Your goal ->
Please tally the lines in the data below that include the string "echJSON", and reply with only the total.

(Saved data entries)
(* ===== verification/GenTls.v ===== *)
(** * TLS, transport and multiplex of an outbound

    Models, of [src/internal/generator], the parts of an outbound that several protocols share:
    [tlsJSON] and [transportJSON] with their keys and tables and [multiplexJSON] ([singbox.go]), ECH
    ([ech.go]) and certificate pins ([pin.go]). [pem.Decode] is an argument. *)
From S2P Require Import Prelude GoStrings GoText GoCodec Netip Model Dns Json GenSplit GenRoute.
From S2P Require Import EndpointPins EndpointEch EndpointSsh EndpointLoads.
Local Open Scope Z_scope.

(** ** Tables *)
Definition knownFlows : list string := ["xtls-rprx-vision"].
Definition knownSSPlugins : list string := ["obfs-local"; "v2ray-plugin"].
Definition knownTUICCC : list string := ["cubic"; "new_reno"; "bbr"].
Definition knownTUICRelay : list string := ["native"; "quic"].
Definition knownHy2Obfs : list string := ["salamander"].
Definition knownVMessSec : list string := ["auto"; "none"; "zero"; "aes-128-gcm"; "chacha20-poly1305"].
Definition knownPacketEnc : list string := ["xudp"; "packetaddr"].
Definition knownUTLSFinger : list string :=
  ["chrome"; "firefox"; "edge"; "safari"; "ios"; "android"; "360"; "qq"; "random"; "randomized"].
Definition utlsFingerAlias : gmap string string := list_to_map [("randomizedalpn", "randomized"); ("randomizednoalpn", "randomized")].
Definition safeEnum (v : string) (allowed : list string) : string := if bool_decide (v ∈ allowed) then v else "".
Definition normalizeUTLSFinger (v : string) : string := default v (utlsFingerAlias !! v).
Definition fingerprint_of (t : TLS) : string := safeEnum (normalizeUTLSFinger (tls_Fingerprint t)) knownUTLSFinger.
Definition transportCapable (p : string) : bool := bool_decide (p ∈ [ProtoVLESS; ProtoVMess; ProtoTrojan]).
Definition tlsCapable (p : string) : bool :=
  bool_decide (p ∈ [ProtoVLESS; ProtoVMess; ProtoTrojan; ProtoHysteria2; ProtoTUIC; ProtoHTTP; ProtoAnyTLS]).

(** ** Keys *)
Definition wg_encodings : list encoding := [StdEncoding; RawStdEncoding; URLEncoding; RawURLEncoding].
Definition reality_encodings : list encoding := [RawURLEncoding; StdEncoding; RawStdEncoding; URLEncoding].
(** The first encoding that gives [n] bytes. *)
Fixpoint decode_size (n : nat) (es : list encoding) (p : bytes) : option bytes :=
  match es with
  | [] => None
  | e :: es => match DecodeString e p with
               | Some b => if (length b =? n)%nat then Some b else decode_size n es p
               | None => decode_size n es p
               end
  end.
(** [validWGKey] judges by the first encoding that decodes at all. *)
Definition validWGKey (s : string) : bool :=
  negb (bool_decide (s = "")) && match decode_any wg_encodings (str s) with Some b => (length b =? 32)%nat | None => false end.
Definition normalizeWGKey (s : string) : string :=
  match decode_size 32 wg_encodings (str s) with Some b => unstr (EncodeToString StdEncoding b) | None => s end.
Definition validRealityPubKey (s : string) : bool :=
  negb (bool_decide (s = "")) && bool_decide (is_Some (decode_size 32 reality_encodings (str s))).
Definition normalizeRealityPubKey (s : string) : string :=
  match decode_size 32 reality_encodings (str s) with Some b => unstr (EncodeToString RawURLEncoding b) | None => s end.
Definition validShortID (s : string) : bool :=
  let p := str s in
  negb (length p =? 0)%nat && (length p <=? 16)%nat && (length p mod 2 =? 0)%nat && forallb is_hex_digit p.

(** ** ECH *)
Definition echCarryingFingerprints : list string := ["chrome"; "firefox"].
Definition echQueryNameMinMinor : Z := 13.
Definition echMinGoMinor : Z := 24.
Definition re_space (c : Z) : bool := in_range 9 10 c || in_range 12 13 c || (c =? 32).
(** [Environment:\s*go1\.(\d+)], where [s] starts with it, and the first place it does. *)
Definition go_here (s : bytes) : option bytes :=
  r ← strip_prefix (str "Environment:") s;
  r ← strip_prefix (str "go1.") (span re_space r).2;
  match (span is_digit r).1 with [] => None | d => Some d end.
Fixpoint find_go (s : bytes) : option bytes :=
  match go_here s with
  | Some d => Some d
  | None => match s with [] => None | _ :: s => find_go s end
  end.
Definition coreGoMinor (v : string) : Z := match find_go (str v) with Some d => default (-1) (Atoi d) | None => -1 end.
Definition echGoTooOld (coreVersion : string) : bool :=
  let m := coreMinor coreVersion in let g := coreGoMinor coreVersion in
  (0 <=? m) && (m <=? 12) && (0 <=? g) && (g <? echMinGoMinor).
Definition echFitFingerprint (tl : obj) : obj :=
  match as_object (tl !! "utls"), tl !! "ech" with
  | Some u, Some _ =>
      if bool_decide (get_str u "fingerprint" ∈ echCarryingFingerprints) then tl
      else <["utls" := AMap (<["fingerprint" := AString "chrome"]> u)]> tl
  | _, _ => tl
  end.
Definition dropECH (tl : obj) (t : option TLS) : obj :=
  let tl := delete "ech" tl in
  match as_object (tl !! "utls"), t with
  | Some u, Some t =>
      let fp := fingerprint_of t in
      if bool_decide (fp = "") then tl else <["utls" := AMap (<["fingerprint" := AString fp]> u)]> tl
  | _, _ => tl
  end.
Definition fitECHToProtocol (p : string) (tl : obj) (t : option TLS) : obj :=
  if bool_decide (p = ProtoHysteria2) || bool_decide (p = ProtoTUIC) then
    match as_object (tl !! "ech") with
    | Some ech => if bool_decide (ech !! "config" = None) then dropECH tl t else tl
    | None => tl
    end
  else tl.

(** ** The tls block *)
Section tls.
Context (pem_Decode : bytes -> option (Block * bytes)).
Definition echJSON (t : option TLS) : option obj :=
  if negb (ECHActive t) then None
  else
    match t ≫= tls_ECH with
    | None => None
    | Some e =>
        if bool_decide (ech_Config e = "") then Some (object [("enabled", ABool true)])
        else match ParseECHConfigList pem_Decode (ech_Config e) with
             | inl _ => None
             | inr b => Some (object [("enabled", ABool true); ("config", AStrings (pem_lines "ECH CONFIGS" b))])
             end
    end.
Definition utls_block (fp : string) : any := AMap (object [("enabled", ABool true); ("fingerprint", AString fp)]).
Definition reality_block (t : TLS) : any :=
  AMap (set_if (validShortID (tls_ShortID t)) "short_id" (AString (tls_ShortID t))
    (object [("enabled", ABool true); ("public_key", AString (normalizeRealityPubKey (tls_PublicKey t)))])).
Definition is_reality (t : TLS) : bool := bool_decide (tls_Type t = "reality") && validRealityPubKey (tls_PublicKey t).
Definition tlsJSON (t : option TLS) : option obj :=
  match t with
  | None => None
  | Some t =>
      if negb (tls_Enabled t) then None
      else
        let out := object [("enabled", ABool true)] in
        let out := set_str "server_name" (tls_SNI t) out in
        let out := set_if (tls_Insecure t) "insecure" (ABool true) out in
        let out := set_if (negb (nil (tls_ALPN t))) "alpn" (AStrings (tls_ALPN t)) out in
        let fp := fingerprint_of t in
        let out := set_if (negb (bool_decide (fp = ""))) "utls" (utls_block fp) out in
        if is_reality t then
          Some (<["reality" := reality_block t]> (set_if (bool_decide (out !! "utls" = None)) "utls" (utls_block "chrome") out))
        else
          let out := set_if (tls_Fragment t) "fragment" (ABool true) out in
          let out := set_if (tls_RecordFragment t) "record_fragment" (ABool true) out in
          Some (match echJSON (Some t) with Some ech => echFitFingerprint (<["ech" := AMap ech]> out) | None => out end)
  end.
End tls.
(** The ALPN entries kept; the key goes with the last. *)
Definition keep_alpn (f : string -> bool) (tl : obj) : obj :=
  match tl !! "alpn" with
  | Some (AStrings a) => match filter (fun p => f p = true) a with [] => delete "alpn" tl | kept => <["alpn" := AStrings kept]> tl end
  | _ => tl
  end.
Definition h3_alpn (tl : obj) : obj :=
  let kept := filter (fun p => (bool_decide (p = "h3") || HasPrefix p "h3-") = true) (as_strings (tl !! "alpn")) in
  <["alpn" := AStrings (match kept with [] => ["h3"] | _ => kept end)]> tl.
Definition fit_alpn (e : Endpoint) (tl : obj) : obj :=
  let p := ep_Protocol e in
  let over l := transportCapable p && match ep_Transport e with Some t => bool_decide (tr_Type t ∈ l) | None => false end in
  let tl := if bool_decide (p = ProtoTUIC) then h3_alpn tl else tl in
  let tl := if over ["ws"; "httpupgrade"] then keep_alpn (fun a => negb (bool_decide (a = "h2"))) tl else tl in
  let tl := if over ["grpc"; "http"] then keep_alpn (fun a => bool_decide (a = "h2")) tl else tl in
  if negb (bool_decide (p = ProtoTUIC)) && negb (bool_decide (p = ProtoHysteria2)) then keep_alpn (fun a => negb (bool_decide (a = "h3"))) tl else tl.

(** ** Transport *)
Definition splitHosts (s : string) : list string := filter (fun h => h <> "") ((fun h => unstr (TrimSpace h)) <$> Split 44 (str s)).
Fixpoint early_data (kvs : list bytes) : option Z :=
  match kvs with
  | [] => None
  | kv :: kvs =>
      match split_at 61 kv with
      | (k, Some v) =>
          if bool_decide (k = str "ed") then match Atoi v with Some n => if 0 <? n then Some n else early_data kvs | None => early_data kvs end
          else early_data kvs
      | _ => early_data kvs
      end
  end.
Definition splitEarlyDataHint (p : string) : string * Z :=
  match split_at 63 (str p) with
  | (path, Some q) => match early_data (Split 38 q) with Some n => (unstr path, n) | None => (p, 0) end
  | _ => (p, 0)
  end.
Definition transportJSON (t : option Transport) : option obj :=
  match t with
  | None => None
  | Some t =>
      if bool_decide (tr_Type t = "") then None
      else
        let out := object [("type", AString (tr_Type t))] in
        let '(path, med) := splitEarlyDataHint (tr_Path t) in
        Some (if bool_decide (tr_Type t = "ws") then
                let out := set_str "path" path out in
                let out := if 0 <? med then <["early_data_header_name" := AString "Sec-WebSocket-Protocol"]> (<["max_early_data" := AInt med]> out) else out in
                set_if (negb (bool_decide (tr_Host t = ""))) "headers" (AMap (object [("Host", AString (tr_Host t))])) out
              else if bool_decide (tr_Type t = "grpc") then set_str "service_name" (tr_ServiceName t) out
              else if bool_decide (tr_Type t = "http") then
                let out := set_str "path" (tr_Path t) out in
                let hosts := splitHosts (tr_Host t) in set_if (negb (nil hosts)) "host" (AStrings hosts) out
              else if bool_decide (tr_Type t = "httpupgrade") then set_str "host" (tr_Host t) (set_str "path" path out)
              else out)
  end.

(** ** Multiplex *)
Definition multiplexCapable (p : string) : bool := MultiplexCapable p.
Definition multiplexJSON (e : Endpoint) : option obj :=
  match mux_on e with
  | None => None
  | Some m =>
      if negb (multiplexCapable (ep_Protocol e)) || MuxUoTIgnored e then None
      else if negb (bool_decide (mx_Protocol m = "")) && bool_decide (safeEnum (mx_Protocol m) MuxProtocols = "") then None
      else
        let out := set_str "protocol" (mx_Protocol m) (object [("enabled", ABool true)]) in
        let pool := if 0 <? mx_MaxConnections m then
                      set_if (0 <? mx_MinStreams m) "min_streams" (AInt (mx_MinStreams m)) (<["max_connections" := AInt (mx_MaxConnections m)]> out)
                    else set_if (0 <? mx_MaxStreams m) "max_streams" (AInt (mx_MaxStreams m)) out in
        let out := match brutal_on m with
                   | Some b => if brutal_ok b then
                                 <["brutal" := AMap (object [("enabled", ABool true); ("up_mbps", AInt (br_UpMbps b)); ("down_mbps", AInt (br_DownMbps b))])]> out
                               else pool
                   | None => pool
                   end in
        Some (set_if (mx_Padding m) "padding" (ABool true) out)
  end.

(** ** Pins *)
Definition pinPubKeyMinMinor : Z := 13.
Definition pinCertMinMinor : Z := 15.
Definition pinB64 (pins : list string) : list string := omap (fun p => (fun b => unstr (EncodeToString StdEncoding b)) <$> ParsePinSHA256 p) pins.
Definition pinTarget (e : Endpoint) (ob : obj) : option obj :=
  match ep_TLS e with
  | None => None
  | Some t =>
      if bool_decide (tls_Type t = "reality") then None
      else match as_object (ob !! "tls") with
           | Some tl => if bool_decide (tl !! "reality" = None) then Some tl else None
           | None => None
           end
  end.
Definition pinCoreExtras (e : Endpoint) (ob : obj) (coreVersion : string) : obj :=
  match pinTarget e ob with
  | None => ob
  | Some tl =>
      let m := coreMinor coreVersion in
      let cert := if pinCertMinMinor <=? m then pinB64 (CertPinsOf e) else [] in
      let pub := if pinPubKeyMinMinor <=? m then pinB64 (PubKeyPinsOf e) else [] in
      let tl := set_if (negb (nil cert)) "certificate_sha256" (AStrings cert) tl in
      let tl := set_if (negb (nil pub)) "certificate_public_key_sha256" (AStrings pub) tl in
      <["tls" := AMap (if negb (nil cert) || negb (nil pub) then delete "insecure" tl else tl)]> ob
  end.
Definition echCoreExtras (e : Endpoint) (ob : obj) (coreVersion : string) : obj :=
  match as_object (ob !! "tls") with
  | None => ob
  | Some tl =>
      match as_object (tl !! "ech") with
      | None => ob
      | Some ech =>
          if echGoTooOld coreVersion then <["tls" := AMap (dropECH tl (ep_TLS e))]> ob
          else if bool_decide (is_Some (ech !! "config")) || (coreMinor coreVersion <? echQueryNameMinMinor) then ob
          else
            let q := match ep_TLS e ≫= tls_ECH with Some c => trim (ech_QueryServerName c) | None => "" end in
            if bool_decide (q = "") then ob
            else <["tls" := AMap (<["ech" := AMap (<["query_server_name" := AString q]> ech)]> tl)]> ob
      end
  end.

Worked solution ->
2